■ Activity ■
Word for word, give again the line holding "destruct (make_request_throws hr" and each line after it to the end of the listing below.

:: Data to process

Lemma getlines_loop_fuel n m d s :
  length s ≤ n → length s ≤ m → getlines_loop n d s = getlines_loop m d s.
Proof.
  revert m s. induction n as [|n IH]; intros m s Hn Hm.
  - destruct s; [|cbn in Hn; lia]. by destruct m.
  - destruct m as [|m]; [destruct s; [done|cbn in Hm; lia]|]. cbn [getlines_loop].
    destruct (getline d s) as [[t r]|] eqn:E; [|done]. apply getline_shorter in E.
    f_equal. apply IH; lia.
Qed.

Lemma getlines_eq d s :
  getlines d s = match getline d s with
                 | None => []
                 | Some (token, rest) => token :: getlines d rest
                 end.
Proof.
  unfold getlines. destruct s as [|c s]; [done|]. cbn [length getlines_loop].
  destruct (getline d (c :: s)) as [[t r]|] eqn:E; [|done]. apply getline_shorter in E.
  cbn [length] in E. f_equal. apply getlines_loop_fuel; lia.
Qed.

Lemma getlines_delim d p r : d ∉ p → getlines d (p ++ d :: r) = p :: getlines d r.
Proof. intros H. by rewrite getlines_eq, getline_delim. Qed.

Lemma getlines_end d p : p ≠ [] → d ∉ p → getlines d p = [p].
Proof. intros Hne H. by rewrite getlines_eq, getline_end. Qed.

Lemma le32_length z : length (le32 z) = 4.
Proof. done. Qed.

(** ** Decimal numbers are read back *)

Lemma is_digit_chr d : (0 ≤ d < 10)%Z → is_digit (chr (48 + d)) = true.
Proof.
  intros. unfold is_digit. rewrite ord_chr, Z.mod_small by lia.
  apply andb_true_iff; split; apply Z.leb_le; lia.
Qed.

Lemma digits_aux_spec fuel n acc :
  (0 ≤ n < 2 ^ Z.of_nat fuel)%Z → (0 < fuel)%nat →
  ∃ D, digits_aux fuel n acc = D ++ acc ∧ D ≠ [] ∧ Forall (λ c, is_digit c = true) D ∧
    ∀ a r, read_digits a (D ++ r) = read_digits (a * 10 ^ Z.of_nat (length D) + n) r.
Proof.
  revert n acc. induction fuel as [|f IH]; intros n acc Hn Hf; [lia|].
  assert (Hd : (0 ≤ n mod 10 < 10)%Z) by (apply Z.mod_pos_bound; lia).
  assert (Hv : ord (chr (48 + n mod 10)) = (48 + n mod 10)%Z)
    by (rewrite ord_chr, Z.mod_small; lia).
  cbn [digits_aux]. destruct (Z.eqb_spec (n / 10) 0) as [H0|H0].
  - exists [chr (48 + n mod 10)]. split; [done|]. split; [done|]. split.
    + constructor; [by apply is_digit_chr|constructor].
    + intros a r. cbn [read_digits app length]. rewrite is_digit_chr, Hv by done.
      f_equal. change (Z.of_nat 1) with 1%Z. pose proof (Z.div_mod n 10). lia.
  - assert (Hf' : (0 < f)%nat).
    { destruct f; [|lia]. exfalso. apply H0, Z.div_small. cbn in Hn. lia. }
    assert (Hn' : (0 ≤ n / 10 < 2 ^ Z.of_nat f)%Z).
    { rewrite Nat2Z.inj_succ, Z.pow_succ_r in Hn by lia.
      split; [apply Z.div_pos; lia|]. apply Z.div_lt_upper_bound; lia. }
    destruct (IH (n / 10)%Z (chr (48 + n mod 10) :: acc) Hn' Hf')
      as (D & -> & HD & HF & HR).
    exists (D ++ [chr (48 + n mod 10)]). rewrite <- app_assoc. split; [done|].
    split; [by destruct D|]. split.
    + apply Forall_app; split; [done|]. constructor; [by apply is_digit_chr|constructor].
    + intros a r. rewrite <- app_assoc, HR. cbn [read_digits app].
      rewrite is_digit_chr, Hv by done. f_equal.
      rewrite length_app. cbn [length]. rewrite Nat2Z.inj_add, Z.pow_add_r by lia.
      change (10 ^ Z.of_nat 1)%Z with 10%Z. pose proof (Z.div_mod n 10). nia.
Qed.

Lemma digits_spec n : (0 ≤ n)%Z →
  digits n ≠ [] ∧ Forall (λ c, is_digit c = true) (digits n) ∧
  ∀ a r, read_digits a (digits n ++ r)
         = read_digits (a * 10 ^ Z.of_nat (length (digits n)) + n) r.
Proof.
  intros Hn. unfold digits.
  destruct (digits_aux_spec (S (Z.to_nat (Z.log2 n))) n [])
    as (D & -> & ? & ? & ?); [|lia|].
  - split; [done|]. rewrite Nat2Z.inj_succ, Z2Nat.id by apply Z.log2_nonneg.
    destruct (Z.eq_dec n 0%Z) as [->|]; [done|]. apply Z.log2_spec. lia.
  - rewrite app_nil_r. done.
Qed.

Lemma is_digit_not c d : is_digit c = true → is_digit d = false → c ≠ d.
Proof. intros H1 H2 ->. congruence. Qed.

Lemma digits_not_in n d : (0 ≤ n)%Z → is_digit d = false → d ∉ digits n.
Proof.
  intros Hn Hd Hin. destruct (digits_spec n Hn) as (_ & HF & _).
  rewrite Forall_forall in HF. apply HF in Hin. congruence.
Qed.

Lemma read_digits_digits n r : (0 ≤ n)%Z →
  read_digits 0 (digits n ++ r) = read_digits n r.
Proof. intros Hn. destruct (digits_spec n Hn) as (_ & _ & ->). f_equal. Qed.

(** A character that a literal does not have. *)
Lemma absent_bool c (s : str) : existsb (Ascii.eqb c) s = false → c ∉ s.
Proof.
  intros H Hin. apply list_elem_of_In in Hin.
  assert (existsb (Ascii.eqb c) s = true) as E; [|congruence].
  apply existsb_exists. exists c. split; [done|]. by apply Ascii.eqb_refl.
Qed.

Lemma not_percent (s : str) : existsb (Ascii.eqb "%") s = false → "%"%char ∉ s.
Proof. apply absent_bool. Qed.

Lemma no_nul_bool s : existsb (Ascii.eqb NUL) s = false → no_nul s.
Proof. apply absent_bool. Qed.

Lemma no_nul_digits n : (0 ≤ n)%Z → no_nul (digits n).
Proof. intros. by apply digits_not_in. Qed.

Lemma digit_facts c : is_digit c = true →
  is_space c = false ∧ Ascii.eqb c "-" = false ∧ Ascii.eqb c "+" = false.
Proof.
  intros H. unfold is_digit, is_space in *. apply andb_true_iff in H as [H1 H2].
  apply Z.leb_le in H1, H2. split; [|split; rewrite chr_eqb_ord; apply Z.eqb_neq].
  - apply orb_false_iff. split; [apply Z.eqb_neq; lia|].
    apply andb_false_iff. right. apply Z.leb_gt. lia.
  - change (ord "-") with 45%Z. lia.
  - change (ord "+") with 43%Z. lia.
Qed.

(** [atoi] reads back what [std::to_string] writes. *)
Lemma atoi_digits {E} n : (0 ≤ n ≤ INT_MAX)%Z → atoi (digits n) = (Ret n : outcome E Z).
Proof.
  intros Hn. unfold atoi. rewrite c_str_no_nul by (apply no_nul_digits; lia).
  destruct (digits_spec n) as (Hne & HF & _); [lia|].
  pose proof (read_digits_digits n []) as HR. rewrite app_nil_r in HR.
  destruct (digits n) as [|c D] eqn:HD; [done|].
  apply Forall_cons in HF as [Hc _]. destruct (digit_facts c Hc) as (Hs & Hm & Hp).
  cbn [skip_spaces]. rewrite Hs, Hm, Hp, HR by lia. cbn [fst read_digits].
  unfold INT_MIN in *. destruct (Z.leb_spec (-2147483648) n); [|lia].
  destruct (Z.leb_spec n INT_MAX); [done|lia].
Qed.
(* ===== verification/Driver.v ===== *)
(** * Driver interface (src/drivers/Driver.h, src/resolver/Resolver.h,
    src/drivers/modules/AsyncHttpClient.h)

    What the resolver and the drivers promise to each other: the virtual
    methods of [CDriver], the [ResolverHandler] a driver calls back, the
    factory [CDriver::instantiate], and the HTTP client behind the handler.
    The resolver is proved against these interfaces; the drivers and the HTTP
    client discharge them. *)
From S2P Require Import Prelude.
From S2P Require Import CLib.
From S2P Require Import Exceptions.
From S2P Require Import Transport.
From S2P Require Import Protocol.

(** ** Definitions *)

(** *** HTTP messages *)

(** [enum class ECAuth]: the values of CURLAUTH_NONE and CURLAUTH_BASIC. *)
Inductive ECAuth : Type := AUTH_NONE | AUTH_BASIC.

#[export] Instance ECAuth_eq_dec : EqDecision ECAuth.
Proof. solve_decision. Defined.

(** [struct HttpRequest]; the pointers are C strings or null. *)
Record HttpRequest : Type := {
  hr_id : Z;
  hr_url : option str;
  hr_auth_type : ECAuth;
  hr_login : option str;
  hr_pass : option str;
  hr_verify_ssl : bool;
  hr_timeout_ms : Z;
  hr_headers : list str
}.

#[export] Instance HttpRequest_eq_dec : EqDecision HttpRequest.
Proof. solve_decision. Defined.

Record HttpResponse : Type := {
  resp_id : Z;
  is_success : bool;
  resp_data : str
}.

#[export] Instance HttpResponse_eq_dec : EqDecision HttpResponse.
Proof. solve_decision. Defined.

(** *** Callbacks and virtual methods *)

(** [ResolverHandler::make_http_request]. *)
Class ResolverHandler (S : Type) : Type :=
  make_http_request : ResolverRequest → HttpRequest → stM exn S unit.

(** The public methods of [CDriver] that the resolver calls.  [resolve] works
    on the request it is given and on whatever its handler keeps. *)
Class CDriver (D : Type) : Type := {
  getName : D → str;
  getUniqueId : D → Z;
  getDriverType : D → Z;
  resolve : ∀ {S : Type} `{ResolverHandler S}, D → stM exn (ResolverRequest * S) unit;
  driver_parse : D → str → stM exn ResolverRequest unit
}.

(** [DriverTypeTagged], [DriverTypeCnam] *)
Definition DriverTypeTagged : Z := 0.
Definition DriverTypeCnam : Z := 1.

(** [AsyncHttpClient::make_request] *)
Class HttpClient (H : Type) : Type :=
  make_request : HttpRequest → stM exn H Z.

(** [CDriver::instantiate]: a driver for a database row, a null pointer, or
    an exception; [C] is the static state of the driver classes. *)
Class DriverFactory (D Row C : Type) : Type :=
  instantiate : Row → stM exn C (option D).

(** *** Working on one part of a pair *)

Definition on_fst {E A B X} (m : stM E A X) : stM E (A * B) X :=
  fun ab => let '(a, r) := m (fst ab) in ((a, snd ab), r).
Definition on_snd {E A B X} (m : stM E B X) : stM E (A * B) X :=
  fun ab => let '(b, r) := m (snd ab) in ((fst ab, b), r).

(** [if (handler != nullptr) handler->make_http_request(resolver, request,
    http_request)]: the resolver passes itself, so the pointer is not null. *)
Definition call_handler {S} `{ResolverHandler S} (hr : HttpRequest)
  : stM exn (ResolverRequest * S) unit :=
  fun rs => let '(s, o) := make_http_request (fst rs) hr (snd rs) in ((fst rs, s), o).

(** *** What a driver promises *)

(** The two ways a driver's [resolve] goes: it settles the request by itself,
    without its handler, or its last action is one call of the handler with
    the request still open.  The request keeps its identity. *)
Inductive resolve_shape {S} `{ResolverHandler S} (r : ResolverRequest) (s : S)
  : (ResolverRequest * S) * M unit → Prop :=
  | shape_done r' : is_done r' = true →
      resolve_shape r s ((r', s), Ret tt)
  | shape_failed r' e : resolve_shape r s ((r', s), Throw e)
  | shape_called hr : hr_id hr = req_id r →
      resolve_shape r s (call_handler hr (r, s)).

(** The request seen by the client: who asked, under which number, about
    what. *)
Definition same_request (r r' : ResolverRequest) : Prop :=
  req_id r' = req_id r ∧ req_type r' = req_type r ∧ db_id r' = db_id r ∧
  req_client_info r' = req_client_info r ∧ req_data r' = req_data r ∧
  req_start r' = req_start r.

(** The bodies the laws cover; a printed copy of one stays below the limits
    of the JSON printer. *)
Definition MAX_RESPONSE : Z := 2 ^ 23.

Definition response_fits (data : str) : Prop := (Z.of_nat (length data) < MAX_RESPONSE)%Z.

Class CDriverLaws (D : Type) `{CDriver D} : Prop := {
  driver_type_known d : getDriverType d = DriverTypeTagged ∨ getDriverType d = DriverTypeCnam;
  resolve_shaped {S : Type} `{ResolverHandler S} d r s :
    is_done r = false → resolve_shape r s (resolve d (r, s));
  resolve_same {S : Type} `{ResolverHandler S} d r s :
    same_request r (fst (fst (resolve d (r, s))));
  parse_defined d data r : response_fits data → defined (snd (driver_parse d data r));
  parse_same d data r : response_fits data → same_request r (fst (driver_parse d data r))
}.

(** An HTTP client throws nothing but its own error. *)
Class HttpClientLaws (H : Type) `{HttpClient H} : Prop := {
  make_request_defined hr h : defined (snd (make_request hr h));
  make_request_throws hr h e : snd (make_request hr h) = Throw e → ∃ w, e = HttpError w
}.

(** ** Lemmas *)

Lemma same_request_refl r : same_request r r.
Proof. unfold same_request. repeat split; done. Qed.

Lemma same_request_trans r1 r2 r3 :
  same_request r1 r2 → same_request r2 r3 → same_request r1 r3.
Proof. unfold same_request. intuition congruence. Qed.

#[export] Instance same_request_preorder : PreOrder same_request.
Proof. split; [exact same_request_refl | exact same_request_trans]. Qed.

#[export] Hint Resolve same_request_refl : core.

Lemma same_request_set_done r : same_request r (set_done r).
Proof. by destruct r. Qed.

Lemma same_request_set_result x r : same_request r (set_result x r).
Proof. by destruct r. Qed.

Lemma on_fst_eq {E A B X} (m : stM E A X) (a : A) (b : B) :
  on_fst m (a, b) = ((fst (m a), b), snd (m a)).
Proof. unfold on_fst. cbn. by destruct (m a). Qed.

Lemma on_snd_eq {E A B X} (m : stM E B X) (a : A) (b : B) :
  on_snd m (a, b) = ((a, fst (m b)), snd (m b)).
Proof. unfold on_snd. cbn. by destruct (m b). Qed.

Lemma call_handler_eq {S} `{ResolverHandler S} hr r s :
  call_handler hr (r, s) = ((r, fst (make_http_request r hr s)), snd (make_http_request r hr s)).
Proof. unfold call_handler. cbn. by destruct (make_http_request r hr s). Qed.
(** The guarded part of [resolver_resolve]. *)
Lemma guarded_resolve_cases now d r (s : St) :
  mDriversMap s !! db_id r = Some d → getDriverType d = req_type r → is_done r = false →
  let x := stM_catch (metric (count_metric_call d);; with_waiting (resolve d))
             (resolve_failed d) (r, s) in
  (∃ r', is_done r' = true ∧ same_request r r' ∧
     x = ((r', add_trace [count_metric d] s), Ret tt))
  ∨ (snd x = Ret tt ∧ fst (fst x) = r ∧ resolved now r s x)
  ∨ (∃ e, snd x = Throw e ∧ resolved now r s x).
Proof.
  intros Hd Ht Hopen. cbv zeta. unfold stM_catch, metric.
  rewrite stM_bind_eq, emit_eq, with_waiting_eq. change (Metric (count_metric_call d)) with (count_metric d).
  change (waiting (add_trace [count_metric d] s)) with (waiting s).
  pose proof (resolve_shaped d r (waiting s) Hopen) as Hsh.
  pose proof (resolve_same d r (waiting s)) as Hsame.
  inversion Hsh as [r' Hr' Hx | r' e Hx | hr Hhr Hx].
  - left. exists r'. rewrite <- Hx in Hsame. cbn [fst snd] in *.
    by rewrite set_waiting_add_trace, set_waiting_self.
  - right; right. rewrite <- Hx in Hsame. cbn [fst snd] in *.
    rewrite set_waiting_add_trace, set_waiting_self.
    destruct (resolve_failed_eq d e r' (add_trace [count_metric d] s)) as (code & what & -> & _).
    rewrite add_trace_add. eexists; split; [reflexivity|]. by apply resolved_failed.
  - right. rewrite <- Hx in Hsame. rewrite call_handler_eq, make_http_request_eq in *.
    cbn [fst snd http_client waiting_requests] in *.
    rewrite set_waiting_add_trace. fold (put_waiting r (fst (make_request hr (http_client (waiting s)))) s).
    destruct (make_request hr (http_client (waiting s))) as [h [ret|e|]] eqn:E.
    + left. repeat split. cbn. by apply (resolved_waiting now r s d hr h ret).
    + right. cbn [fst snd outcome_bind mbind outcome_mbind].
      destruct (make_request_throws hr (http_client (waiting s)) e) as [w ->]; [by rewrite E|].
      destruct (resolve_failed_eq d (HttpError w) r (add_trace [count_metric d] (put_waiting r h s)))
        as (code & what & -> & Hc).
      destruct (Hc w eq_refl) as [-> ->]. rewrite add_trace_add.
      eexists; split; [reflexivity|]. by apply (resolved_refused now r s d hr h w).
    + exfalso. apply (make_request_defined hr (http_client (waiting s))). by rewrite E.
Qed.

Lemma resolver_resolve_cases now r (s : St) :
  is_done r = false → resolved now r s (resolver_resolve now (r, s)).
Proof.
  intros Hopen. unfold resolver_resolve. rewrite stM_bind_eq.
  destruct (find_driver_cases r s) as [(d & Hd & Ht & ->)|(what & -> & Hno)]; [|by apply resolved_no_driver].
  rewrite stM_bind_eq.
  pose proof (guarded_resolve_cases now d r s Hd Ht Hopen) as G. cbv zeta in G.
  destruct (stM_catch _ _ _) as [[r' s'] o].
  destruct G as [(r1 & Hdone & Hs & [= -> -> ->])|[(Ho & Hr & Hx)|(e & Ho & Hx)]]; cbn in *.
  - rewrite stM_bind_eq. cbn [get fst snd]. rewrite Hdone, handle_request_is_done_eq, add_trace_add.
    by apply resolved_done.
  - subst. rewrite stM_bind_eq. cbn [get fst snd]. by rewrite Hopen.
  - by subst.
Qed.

::::

■ Solution below ■
      destruct (make_request_throws hr (http_client (waiting s)) e) as [w ->]; [by rewrite E|].
      destruct (resolve_failed_eq d (HttpError w) r (add_trace [count_metric d] (put_waiting r h s)))
        as (code & what & -> & Hc).
      destruct (Hc w eq_refl) as [-> ->]. rewrite add_trace_add.
      eexists; split; [reflexivity|]. by apply (resolved_refused now r s d hr h w).
    + exfalso. apply (make_request_defined hr (http_client (waiting s))). by rewrite E.
Qed.

Lemma resolver_resolve_cases now r (s : St) :
  is_done r = false → resolved now r s (resolver_resolve now (r, s)).
Proof.
  intros Hopen. unfold resolver_resolve. rewrite stM_bind_eq.
  destruct (find_driver_cases r s) as [(d & Hd & Ht & ->)|(what & -> & Hno)]; [|by apply resolved_no_driver].
  rewrite stM_bind_eq.
  pose proof (guarded_resolve_cases now d r s Hd Ht Hopen) as G. cbv zeta in G.
  destruct (stM_catch _ _ _) as [[r' s'] o].
  destruct G as [(r1 & Hdone & Hs & [= -> -> ->])|[(Ho & Hr & Hx)|(e & Ho & Hx)]]; cbn in *.
  - rewrite stM_bind_eq. cbn [get fst snd]. rewrite Hdone, handle_request_is_done_eq, add_trace_add.
    by apply resolved_done.
  - subst. rewrite stM_bind_eq. cbn [get fst snd]. by rewrite Hopen.
  - by subst.
Qed.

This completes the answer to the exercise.